(** * mrpt_tutorials: demo_localization_pf_mvsim_2d_lidar.launch.py

    A shallow embedding of the ROS 2 launch file
    [mrpt_tutorials/launch/demo_localization_pf_mvsim_2d_lidar.launch.py]
    and the properties of the launch description it builds.

    The launch file has one function, [generate_launch_description].  It
    calls two library functions, [get_package_share_directory] (ament index)
    and [os.path.join] (POSIX flavour, the platform ROS 2 launch files of
    this package are installed on), and builds four launch actions out of
    the strings they return.

    - [posixpath] embeds [os.path.join] with the string tests it uses.
    - [Launch] has the launch data the file constructs: include actions,
      node actions and the launch description.
    - [Run] is the effect of the function body: the library calls it makes,
      in evaluation order, and either the exception that ended it or its
      value.  The package index is a parameter [resolve] of the embedding. *)

From Stdlib Require Import String Ascii List Bool Arith Lia.
Import ListNotations.

Local Open Scope string_scope.
Local Open Scope list_scope.

Set Implicit Arguments.

(** ** os.path.join *)

Module posixpath.

(** [sep = '/'] *)
Definition sep : string := "/".

(** [s.startswith(prefix)] *)
Definition startswith (s prefix : string) : bool := String.prefix prefix s.

(** [s.endswith(suffix)]: [s] is [suffix], or the tail of [s] ends with it. *)
Fixpoint endswith (s suffix : string) : bool :=
  (s =? suffix)%string
  || match s with
     | EmptyString => false
     | String _ s' => endswith s' suffix
     end.

(** The loop of [join(a, *p)]:
<<
    path = a
    for b in p:
        if b.startswith(sep):
            path = b
        elif not path or path.endswith(sep):
            path += b
        else:
            path += sep + b
    return path
>> *)
Fixpoint join_loop (path : string) (p : list string) : string :=
  match p with
  | [] => path
  | b :: p' =>
      if startswith b sep then join_loop b p'
      else if (path =? "")%string || endswith path sep
           then join_loop (path ++ b)%string p'
           else join_loop (path ++ (sep ++ b))%string p'
  end.

Definition join (a : string) (p : list string) : string := join_loop a p.

End posixpath.

(** ** Launch data *)

Module Launch.

(** [PythonLaunchDescriptionSource(location)]; the location is given as a
    list of text pieces. *)
Inductive LaunchDescriptionSource : Type :=
| PythonLaunchDescriptionSource (location : list string).

(** [IncludeLaunchDescription(source, launch_arguments=d.items())]: the
    items of a dict literal, in insertion order. *)
Record IncludeLaunchDescription : Type := {
  launch_description_source : LaunchDescriptionSource;
  launch_arguments : list (string * string)
}.

(** An element of a node's [parameters] list: a path to a parameter file
    or a dict of parameter values. *)
Inductive SomeParameters : Type :=
| ParameterFile (path : string)
| ParametersDict (entries : list (string * string)).

(** An element of a node's [arguments] list: a text or a list of texts
    (which launch concatenates when it performs the substitution). *)
Inductive SomeSubstitutionsType : Type :=
| Text (s : string)
| TextList (parts : list string).

(** [Node(package=, executable=, name=, output=, parameters=, arguments=)];
    a keyword the call does not pass is [None]. *)
Record Node : Type := {
  package : string;
  executable : string;
  name : string;
  output : option string;
  parameters : option (list SomeParameters);
  arguments : option (list SomeSubstitutionsType)
}.

Inductive Action : Type :=
| IncludeAction (i : IncludeLaunchDescription)
| NodeAction (n : Node).

(** [LaunchDescription(entities)] *)
Record LaunchDescription : Type := {
  entities : list Action
}.

Definition is_include (a : Action) : bool :=
  match a with IncludeAction _ => true | NodeAction _ => false end.

Definition is_node (a : Action) : bool :=
  match a with IncludeAction _ => false | NodeAction _ => true end.

(** The keys of a list of dict items. *)
Definition keys (items : list (string * string)) : list string :=
  map fst items.

(** Python's [d[k]] on the items: the value of the last entry for [k]. *)
Fixpoint lookup (k : string) (items : list (string * string)) : option string :=
  match items with
  | [] => None
  | (k', v) :: rest =>
      match lookup k rest with
      | Some v' => Some v'
      | None => if (k =? k')%string then Some v else None
      end
  end.

(** What launch hands to the process for one element of [arguments]: a
    list of texts is concatenated. *)
Definition perform (s : SomeSubstitutionsType) : string :=
  match s with
  | Text t => t
  | TextList parts => String.concat "" parts
  end.

End Launch.

Import Launch.

(** ** Library calls and the effect of the function body *)

(** A call the launch file makes into a library. *)
Inductive Call : Type :=
| SharePackage (package_name : string)
| PathJoin (a : string) (p : list string).







Section Run.

(** The exceptions of the libraries. *)
Variable exn : Type.

(** A run: the calls made so far, and the exception raised or the value. *)
Definition Run (A : Type) : Type := (list Call * (exn + A))%type.

Definition ret (A : Type) (a : A) : Run A := ([], inr a).

(** Sequencing: an exception ends the run, nothing after it is called. *)
Definition bind (A B : Type) (m : Run A) (k : A -> Run B) : Run B :=
  match m with
  | (t, inl e) => (t, inl e)
  | (t, inr a) => let (t', r) := k a in (t ++ t', r)
  end.

Definition trace (A : Type) (m : Run A) : list Call := fst m.

Definition result (A : Type) (m : Run A) : exn + A := snd m.

End Run.

Arguments ret {exn A} a.
Arguments bind {exn A B} m k.
Arguments trace {exn A} m.
Arguments result {exn A} m.

Notation "x <- m ;; k" := (bind m (fun x => k))
  (at level 61, m at next level, right associativity).

(** ** The launch file *)

Section LaunchFile.

Variable exn : Type.

(** The package index: for a package name, its share directory, or the
    exception the lookup raises. *)
Variable resolve : string -> exn + string.

Definition get_package_share_directory (package_name : string) : Run exn string :=
  ([SharePackage package_name], resolve package_name).

Definition os_path_join (a : string) (p : list string) : Run exn string :=
  ([PathJoin a p], inr (posixpath.join a p)).

(** The body of [generate_launch_description], call by call in Python's
    evaluation order (positional argument before keyword argument, list
    and dict elements left to right). *)
Definition generate_launch_description : Run exn LaunchDescription :=
  tutsDir <- get_package_share_directory "mrpt_tutorials" ;;
  pf_share <- get_package_share_directory "mrpt_pf_localization" ;;
  pf_location <- os_path_join pf_share ["launch"; "localization.launch.py"] ;;
  metricmap_file <- os_path_join tutsDir [""; ""] ;;
  let pf_localization_launch :=
    IncludeAction
      {| launch_description_source := PythonLaunchDescriptionSource [pf_location];
         launch_arguments :=
           [("mrpt_metricmap_file", metricmap_file); ("log_level", "INFO")] |} in
  map_share <- get_package_share_directory "mrpt_map" ;;
  map_location <- os_path_join map_share ["launch"; "mrpt_map_server.launch.py"] ;;
  map_yaml_file <- os_path_join tutsDir ["maps"; "demo_world2.yaml"] ;;
  let mrpt_map_launch :=
    IncludeAction
      {| launch_description_source := PythonLaunchDescriptionSource [map_location];
         launch_arguments := [("map_yaml_file", map_yaml_file)] |} in
  params_file <- os_path_join tutsDir ["params"; "mvsim_ros2_params.yaml"] ;;
  world_file <- os_path_join tutsDir ["mvsim"; "demo_world2.world.xml"] ;;
  let mvsim_node :=
    NodeAction
      {| package := "mvsim";
         executable := "mvsim_node";
         name := "mvsim";
         output := Some "screen";
         parameters :=
           Some [ParameterFile params_file;
                 ParametersDict [("world_file", world_file)]];
         arguments := None |} in
  rviz_config <- os_path_join tutsDir ["rviz2"; "gridmap.rviz"] ;;
  let rviz2_node :=
    NodeAction
      {| package := "rviz2";
         executable := "rviz2";
         name := "rviz2";
         output := None;
         parameters := None;
         arguments := Some [Text "-d"; TextList [rviz_config]] |} in
  ret {| entities :=
           [pf_localization_launch; mvsim_node; rviz2_node; mrpt_map_launch] |}.

(** The packages the function looks up, in call order. *)
Definition looked_up : list string :=
  ["mrpt_tutorials"; "mrpt_pf_localization"; "mrpt_map"].

End LaunchFile.

(** ** Reading a launch description *)

(** The include action at position [i] of the description, if there is one. *)
Definition include_at (ld : LaunchDescription) (i : nat)
  : option IncludeLaunchDescription :=
  match nth_error (entities ld) i with
  | Some (IncludeAction x) => Some x
  | _ => None
  end.

(** The node action at position [i] of the description, if there is one. *)
Definition node_at (ld : LaunchDescription) (i : nat) : option Node :=
  match nth_error (entities ld) i with
  | Some (NodeAction n) => Some n
  | _ => None
  end.

(** The three lookups of the function return these directories. *)
Definition resolves (exn : Type) (resolve : string -> exn + string)
    (tutsDir pf_share map_share : string) : Prop :=
  resolve "mrpt_tutorials" = inr tutsDir
  /\ resolve "mrpt_pf_localization" = inr pf_share
  /\ resolve "mrpt_map" = inr map_share.

(** A call that returned: every path join, and a lookup of a package the
    index has. *)
Definition returned (exn : Type) (resolve : string -> exn + string)
    (c : Call) : Prop :=
  match c with
  | SharePackage package_name => exists dir, resolve package_name = inr dir
  | PathJoin _ _ => True
  end.

(** ** Package indexes to run the launch file on *)

(** The exception of ament's lookup for a package that is not installed. *)
Inductive AmentError : Type :=
| PackageNotFoundError (package_name : string).

(** An index that has [mrpt_tutorials] at [tuts] and each package of
    [installed] under [/opt/ros/share]. *)
Definition index (tuts : string) (installed : list string)
    (package_name : string) : AmentError + string :=
  if (package_name =? "mrpt_tutorials")%string then inr tuts
  else if existsb (String.eqb package_name) installed
       then inr ("/opt/ros/share/" ++ package_name)%string
       else inl (PackageNotFoundError package_name).

Definition demo_index : string -> AmentError + string :=
  index "/opt/ros/share/mrpt_tutorials" ["mrpt_pf_localization"; "mrpt_map"].

(** [demo_index] with every share directory written with a trailing
    separator. *)
Definition demo_index_slash (package_name : string) : AmentError + string :=
  match demo_index package_name with
  | inr dir => inr (dir ++ posixpath.sep)%string
  | inl e => inl e
  end.

(** An index with the same [mrpt_tutorials] as [demo_index] and the other
    packages in an overlay under [/home/user/ws/install]. *)
Definition overlay_index (package_name : string) : AmentError + string :=
  if (package_name =? "mrpt_tutorials")%string
  then inr "/opt/ros/share/mrpt_tutorials"
  else inr ("/home/user/ws/install/" ++ package_name ++ "/share/"
              ++ package_name)%string.

(** ** Notions for the statements on paths and calls *)

(** What the loop of [join] puts between [path] and a relative component
    appended to it: nothing when [path] is empty or ends in a separator, a
    separator otherwise (the test of its [elif]). *)
Definition joint (path : string) : string :=
  if (path =? "")%string || posixpath.endswith path posixpath.sep
  then "" else posixpath.sep.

What to work on
In the entries above, please find the line with "EmptyString => false" and the line with "elif not path", then write out exactly those two lines and every line between them, and nothing more.

Solution to the problem
     | EmptyString => false
     | String _ s' => endswith s' suffix
     end.

(** The loop of [join(a, *p)]:
<<
    path = a
    for b in p:
        if b.startswith(sep):
            path = b
        elif not path or path.endswith(sep):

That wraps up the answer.